According to Blockstack’s filings on EDGAR, it intends to conduct a cash offering under the Regulation A+, Tier 2, framework. Unlike traditional registered IPO filings, this framework allows the sale of Blockstack’s tokens to retail investors as well as to accredited investors and institutions. As part of the offering, an additional supply of tokens is proposed to be allocated to Blockstack’s App Mining Program, which rewards developers who create the top-ranked applications within the Blockstack ecosystem.

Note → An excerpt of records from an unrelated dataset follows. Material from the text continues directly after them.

Lemma TransitionFromRunnableToSuspended_spec t ℓ φ st :
  l_state ℓ = kRunnable -> st <> kRunnable ->
  (forall m, l_mutex ℓ = Some m -> exists b, (m, b) ∈ l_waits ℓ) ->
  stable t ℓ (words φ) -> stable t (set_state st ℓ) (words φ) ->
  triple t ℓ (words φ) (TransitionFromRunnableToSuspended t st)
    (fun _ => post t (set_state st ℓ) (words φ)).
Proof.
  intros Hst Hne Hmx Hφ Hφ'. apply triple_atomic; [done |]. intros s g I K Hσ.
  destruct (self_thread _ _ _ _ K) as (th & Hth & Est & _). rewrite Hst in Est.
  run_step. rewrite !bind_check by (by rewrite bool_decide_true).
  exists (set_state st ℓ), (words φ). split; [by apply state_update; eauto |].
  clear s g I K Hσ th Hth Est. apply triple_last, triple_atomic; [done |]. intros s g I K Hσ.
  exists (set_state st ℓ), (words φ). split; [by apply SharedUnlock_step | by apply triple_value].
Qed.

Lemma TransitionFromSuspendedToRunnable_spec fuel t ℓ φ :
  l_state ℓ <> kRunnable -> stable t ℓ (words φ) -> stable t (set_state kRunnable ℓ) (words φ) ->
  triple t ℓ (words φ) (TransitionFromSuspendedToRunnable fuel t)
    (fun _ => post t (set_state kRunnable ℓ) (words φ)).
Proof.
  intros Hst Hφ Hφ'. induction fuel as [| fuel IH]; [apply triple_never |].
  apply triple_awaiting; [done |]. intros s g c I K Hσ _.
  destruct (self_thread _ _ _ _ K) as (th & Hth & Est & _).
  run_step. rewrite bool_decide_true by congruence.
  exists ℓ, (words φ). split; [by apply no_step |].
  clear s g c I K Hσ th Hth Est. apply triple_awaiting; [done |]. intros s g c I K Hσ Hx.
  apply bool_decide_eq_true in Hx.
  exists ℓ, (fun σ => words φ σ /\ t ∈ mutator_shared σ.1). split.
  { apply (set_shared_step t _ s g I K); [| congruence | set_solver | split; [done | set_solver]].
    intros u Hu. apply (inv_runnable _ I) in Hu. simpl in Hu. set_solver. }
  clear s g c I K Hσ Hx. apply triple_choosing; [auto with stable |]. intros s g c I K [Hσ Hsh].
  destruct (self_thread _ _ _ _ K) as (th & Hth & Est & _). run_step.
  destruct ((suspend_count th =? 0) && (c =? 0)) eqn:Ec.
  - run_step. exists (set_state kRunnable ℓ), (words φ). split; [| by apply triple_value].
    apply state_update; try done. intros _ _. split; [lia | done].
  - exists ℓ, (words φ). split; [by apply no_step |].
    clear s g I K Hσ Hsh th Hth Est Ec c. apply triple_atomic; [done |]. intros s g I K Hσ.
    exists ℓ, (words φ). split; [by apply SharedUnlock_step | exact IH].
Qed.

(** ** Suspension of another thread *)

(** The thread has asked for the suspension of [u]; it has seen [u] suspended. *)
Definition requesting (u : tid) (ℓ : local_state) : local_state :=
  set_suspending ({[u]} ∪ l_suspending ℓ) ℓ.
Definition suspending (u : tid) (ℓ : local_state) : local_state :=
  set_suspended ({[u]} ∪ l_suspended ℓ) (requesting u ℓ).

Section suspension.
Context (t u : tid) (ℓ : local_state) (s : State) (g : ghost).
Context (Hut : u <> t) (Hnew : u ∉ l_suspending ℓ) (Hnew' : u ∉ l_suspended ℓ).
Context (th : Thread) (Hth : threads s !! u = Some th) (I : Inv (s, g)).

Lemma ModifySuspendCount_up (P : assertion) :
  knows t ℓ (s, g) ->
  (forall g', P (with_threads (<[u := with_suspend_count (suspend_count th + 1) th]> (threads s)) s, g')) ->
  step_to t (requesting u ℓ) (s, g)
    (with_threads (<[u := with_suspend_count (suspend_count th + 1) th]> (threads s)) s) P.
Proof.
  intros K HP. pose proof (inv_suspend _ I _ _ Hth) as Hn. simpl in Hn.
  assert (Hnt : t ∉ suspenders g u) by by rewrite (k_suspending _ _ _ K).
  apply (set_thread_step t ℓ s g I K u th _ Hth ({[t]} ∪ suspenders g u)); simpl; try done.
  - split; simpl; try done.
    + rewrite size_union, size_singleton by set_solver. lia.
    + set_solver.
  - by rewrite decide_False.
  - by rewrite decide_False.
  - by rewrite decide_False.
  - intros y. case_decide; set_solver.
  - intros y Hy. case_decide; [subst; congruence | done].
  - intros y. case_decide; [subst; symmetry; by apply (k_wait_mutex _ _ _ K) | done].
Qed.

Lemma ModifySuspendCount_down ℓ1 (P : assertion) :
  ℓ1 = requesting u ℓ \/ ℓ1 = suspending u ℓ -> knows t ℓ1 (s, g) ->
  (forall g', P (with_threads (<[u := with_suspend_count (suspend_count th - 1) th]> (threads s)) s, g')) ->
  step_to t ℓ (s, g)
    (with_threads (<[u := with_suspend_count (suspend_count th - 1) th]> (threads s)) s) P.
Proof.
  intros Hℓ K HP. pose proof (inv_suspend _ I _ _ Hth) as Hn. simpl in Hn.
  assert (Hin : t ∈ suspenders g u).
  { apply (k_suspending _ _ _ K). destruct Hℓ as [-> | ->]; simpl; set_solver. }
  apply (set_thread_step t ℓ1 s g I K u th _ Hth (suspenders g u ∖ {[t]})); simpl; try done.
  - split; simpl; try done.
    + rewrite size_difference, size_singleton by set_solver.
      assert (size (suspenders g u) <> 0)%nat by (intros Hz%size_empty_inv; set_solver). lia.
    + set_solver.
  - rewrite decide_False by done. by destruct Hℓ as [-> | ->].
  - rewrite decide_False by done. by destruct Hℓ as [-> | ->].
  - rewrite decide_False by done. by destruct Hℓ as [-> | ->].
  - intros y. destruct Hℓ as [-> | ->]; simpl; case_decide; set_solver.
  - intros y Hy. case_decide; [congruence |]. destruct Hℓ as [-> | ->]; simpl; set_solver.
  - intros y. pose proof (k_wait_mutex _ _ _ K) as Hk. destruct Hℓ as [-> | ->]; simpl in *;
      (case_decide; [subst; symmetry; by apply Hk | done]).
  - by destruct Hℓ as [-> | ->].
Qed.
End suspension.

Lemma ModifySuspendCount_up_eq s u th :
  threads s !! u = Some th ->
  ModifySuspendCount u 1 s =
    Ok (tt, with_threads (<[u := with_suspend_count (suspend_count th + 1) th]> (threads s)) s).
Proof. intros Hth. unfold ModifySuspendCount. by run_step. Qed.

Lemma ModifySuspendCount_down_eq s u th :
  threads s !! u = Some th -> 0 < suspend_count th ->
  ModifySuspendCount u (-1) s =
    Ok (tt, with_threads (<[u := with_suspend_count (suspend_count th - 1) th]> (threads s)) s).
Proof.
  intros Hth Hpos. unfold ModifySuspendCount. run_step.
  by rewrite (proj2 (Z.leb_gt _ _)) by lia.
Qed.

Lemma suspender_count s g t u th :
  Inv (s, g) -> threads s !! u = Some th -> t ∈ suspenders g u -> 0 < suspend_count th.
Proof.
  intros I Hth Hin. rewrite (inv_suspend _ I _ _ Hth). simpl.
  assert (size (suspenders g u) <> 0)%nat by (intros Hz%size_empty_inv; set_solver). lia.
Qed.

Definition attempt_local (u : tid) (ℓ : local_state) (r : attempt) : local_state :=
  match r with
  | NowSuspended => suspending u ℓ
  | NotYet => requesting u ℓ
  | Again | NoSuchThread | TimedOut => ℓ
  end.

(** The request is made: is the thread suspended, or is it time to give up? *)
Lemma requested_step t u ℓ s g th φ :
  u <> t -> u ∉ l_suspending ℓ -> u ∉ l_suspended ℓ -> threads s !! u = Some th ->
  Inv (s, g) -> knows t (requesting u ℓ) (s, g) -> words φ (s, g) -> forall total_delay_us,
  exists r s',
    (if IsSuspended th then mret NowSuspended
     else if kTimeoutUs <=? total_delay_us
     then _ ← ModifySuspendCount u (-1); mret TimedOut else mret NotYet) s = Ok (r, s') /\
    r <> Again /\ step_to t (attempt_local u ℓ r) (s, g) s' (words φ).
Proof.
  intros Hut Hnew Hnew' Hth I K Hσ total.
  assert (Hin : t ∈ suspenders g u) by (apply (k_suspending _ _ _ K); simpl; set_solver).
  destruct (IsSuspended th) eqn:Hs; [| case_match].
  - exists NowSuspended, s. split_and!; [done.. |].
    exists g. split_and!; [done | by intros x Hx | | done].
    split; simpl; try apply K. intros y. rewrite elem_of_union, elem_of_singleton.
    intros [-> | Hy]; [| by apply (k_suspended _ _ _ K)]. split; [done |]. intros (w & Hw & Hr).
    unfold IsSuspended in Hs. apply andb_true_iff in Hs as [Hs _]. apply bool_decide_eq_true in Hs.
    simpl in Hw. congruence.
  - eexists TimedOut, _. split_and!; [| done |].
    + rewrite (bind_eq _ _ _ _ _ (ModifySuspendCount_down_eq _ _ _ Hth (suspender_count _ _ _ _ _ I Hth Hin))).
      reflexivity.
    + by eapply (ModifySuspendCount_down t u ℓ s g) with (ℓ1 := requesting u ℓ); eauto.
  - exists NotYet, s. split_and!; [done.. |]. by apply no_step.
Qed.

Lemma try_suspend_spec t u ℓ (requested : bool) total φ :
  (forall ℓ', stable t ℓ' (words φ)) -> l_state ℓ = kRunnable ->
  u <> t -> u ∉ l_suspending ℓ -> u ∉ l_suspended ℓ ->
  triple t (if requested then requesting u ℓ else ℓ) (words φ)
    (atomic (try_suspend t u requested total))
    (fun r => post t (attempt_local u ℓ r) (fun σ => words φ σ /\ (requested = true -> r <> Again))).
Proof.
  intros Hφ Hst Hut Hnew Hnew'. apply triple_last, triple_atomic; [done |]. intros s g I K Hσ.
  unfold try_suspend. run_step.
  assert (Hfin : forall r ℓ1, (requested = true -> r <> Again) ->
    triple t ℓ1 (words φ) (Ret r) (fun r => post t ℓ1 (fun σ => words φ σ /\ (requested = true -> r <> Again)))).
  { intros r ℓ1 Hr. apply triple_value; [done |]. done. }
  destruct (threads s !! u) as [th |] eqn:Hth.
  2: { destruct requested.
       - exfalso. destruct (inv_suspenders _ I u t) as [th Hth']; [| simpl in *; congruence].
         apply (k_suspending _ _ _ K). simpl. set_solver.
       - simpl. exists ℓ, (words φ). split; [by apply no_step | by apply Hfin]. }
  destruct (self_thread _ _ _ _ K) as (me & Hme & _). run_step. destruct requested; cbn [andb negb]; cbn beta iota.
  - assert (Hin : t ∈ suspenders g u) by (apply (k_suspending _ _ _ K); simpl; set_solver).
    rewrite bind_check by (apply Z.ltb_lt; by eapply suspender_count).
    rewrite bind_check by by rewrite bool_decide_true. run_step.
    destruct (requested_step t u ℓ s g th φ Hut Hnew Hnew' Hth I K Hσ total) as (r & s' & -> & Hr & Hs).
    exists (attempt_local u ℓ r), (words φ). split; [done | by apply Hfin].
  - case_match; [exists ℓ, (words φ); split; [by apply no_step | by apply Hfin] |].
    rewrite (bind_eq _ _ _ _ _ (ModifySuspendCount_up_eq _ _ _ Hth)).
    rewrite bind_check by by rewrite bool_decide_true.
    destruct (ModifySuspendCount_up t u ℓ s g Hut Hnew Hnew' th Hth I (words φ) K) as (g1 & I1 & G1 & K1 & H1); [done |].
    set (s1 := with_threads _ s) in *.
    assert (Hth1 : threads s1 !! u = Some (with_suspend_count (suspend_count th + 1) th))
      by (simpl; apply lookup_insert_eq).
    run_step.
    destruct (requested_step t u ℓ s1 g1 _ φ Hut Hnew Hnew' Hth1 I1 K1 H1 total)
      as (r & s' & -> & Hr & Hs).
    exists (attempt_local u ℓ r), (words φ). split; [| by apply Hfin].
    apply step_to_trans with (requesting u ℓ) s1.
    exists g1. done.
Qed.

Lemma ThreadSuspendSleep_ok delay total :
  0 <= delay <= 500000 ->
  exists d, ThreadSuspendSleep delay total = Ok d /\ 0 <= d.1 <= 500000.
Proof.
  intros Hd. unfold ThreadSuspendSleep.
  assert (E : uint32 (delay * 2) = delay * 2) by (unfold uint32; apply wrapU_id; unfold fitsU; lia).
  rewrite E, (proj2 (Z.leb_le _ _)) by lia. simpl. repeat case_match; eexists; (split; [done |]); simpl; lia.
Qed.

Lemma SuspendThread_loop_spec fuel t u ℓ φ :
  (forall ℓ', stable t ℓ' (words φ)) -> l_state ℓ = kBlocked -> l_mutex ℓ = None ->
  u <> t -> u ∉ l_suspending ℓ -> u ∉ l_suspended ℓ ->
  forall requested delay total, 0 <= delay <= 500000 ->
  triple t (if requested : bool then requesting u ℓ else ℓ) (words φ)
    (SuspendThread_loop fuel t u requested delay total)
    (fun b : bool => post t (if b then suspending u ℓ else ℓ) (words φ)).
Proof.
  intros Hφ Hst Hmx Hut Hnew Hnew'. induction fuel as [| fuel IH]; intros requested delay total Hd;
    [apply triple_never |]. cbn [SuspendThread_loop].
  eapply triple_then with (ℓ' := fun _ => if requested then requesting u (set_state kRunnable ℓ) else set_state kRunnable ℓ)
    (F' := fun _ => words φ).
  { destruct requested; (eapply triple_mono; [apply TransitionFromSuspendedToRunnable_spec; try done; simpl; by rewrite Hst | done]). }
  intros _. eapply triple_then; [by apply (try_suspend_spec t u (set_state kRunnable ℓ)) | intros r].
  eapply triple_then with (ℓ' := fun _ => attempt_local u ℓ r)
    (F' := fun _ => fun σ => words φ σ /\ (requested = true -> r <> Again)).
  { intros σ I K [Hσ Hr].
    assert (E : set_state kBlocked (attempt_local u (set_state kRunnable ℓ) r) = attempt_local u ℓ r).
    { destruct ℓ; simpl in *; subst. by destruct r. }
    eapply wp_weaken; [| eapply (TransitionFromRunnableToSuspended_spec t (attempt_local u (set_state kRunnable ℓ) r) φ kBlocked);
      try done; try apply Hφ; destruct r; simpl; try done; rewrite Hmx; done].
    intros _ σ' I' [K' Hσ']. rewrite E in K'. done. }
  intros _ σ I K [Hσ Hr]. destruct r; simpl in K.
  - destruct requested; [by destruct Hr |]. by apply (IH false).
  - by apply (triple_value t ℓ (words φ)).
  - by apply (triple_value t (suspending u ℓ) (words φ)).
  - by apply (triple_value t ℓ (words φ)).
  - destruct (ThreadSuspendSleep_ok delay total Hd) as (d & -> & Hd'). by apply (IH true).
Qed.

Lemma SuspendThreadByThreadId_spec fuel t u ℓ φ :
  (forall ℓ', stable t ℓ' (words φ)) -> l_state ℓ = kBlocked -> l_mutex ℓ = None ->
  u <> t -> u <> 0 -> u ∉ l_suspending ℓ -> u ∉ l_suspended ℓ ->
  triple t ℓ (words φ) (SuspendThreadByThreadId fuel t u)
    (fun b : bool => post t (if b then suspending u ℓ else ℓ) (words φ)).
Proof.
  intros Hφ Hst Hmx Hut Hu0 Hnew Hnew'. unfold SuspendThreadByThreadId.
  rewrite bool_decide_true by done. by apply (SuspendThread_loop_spec fuel t u ℓ φ) with (requested := false).
Qed.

Following on the heels of the Blockstack qualified offering, on July 11, 2019, the SEC approved YouNow’s “Props” token offering under the Regulation A+, Tier 2 framework. According to its filings on EDGAR, YouNow has created an Ethereum-based blockchain token, which it intends to distribute to those who create content using its app for activities that “drive community engagement” or as a reward for administration of its own blockchain. The Reg A+ offering also includes a secondary distribution of tokens to be distributed by its affiliated foundation for grants to persons developing key apps or otherwise contributing to the development of the network. The company also said that users will begin to receive tokens for engaging with the platform.
Both offerings are significant in that they establish a basic framework for companies that have sought to issue tokens as rewards for specific platform users and developers. In the past, issuers have attempted to structure such tokens to fall outside the Howey test as something other than a security. The Blockstack and YouNow precedents clarify that such attempted structures are unlikely to be acceptable to the SEC in the absence of fact-specific no-action relief. This is not surprising in light of the two recent no-action letters issued by the SEC in TurnKey Jet and Pocketful of Quarters, as highlighted in this newsletter. The SEC draws a clear line between tokens developed for use strictly on a particular platform or “in-app” versus tokens that may be transferred outside the platform or publicly traded on an ATS or other exchange.
The Howey test is based on the U.S. Supreme Court’s landmark case, SEC v. W.J. Howey Co., setting the standard for what arrangement constitutes an investment contract and is therefore regulated as a security. In the context of blockchain tokens, the Howey test asks if a party has invested funds, in a common enterprise, with the expectation of profits, based on the efforts of a third party.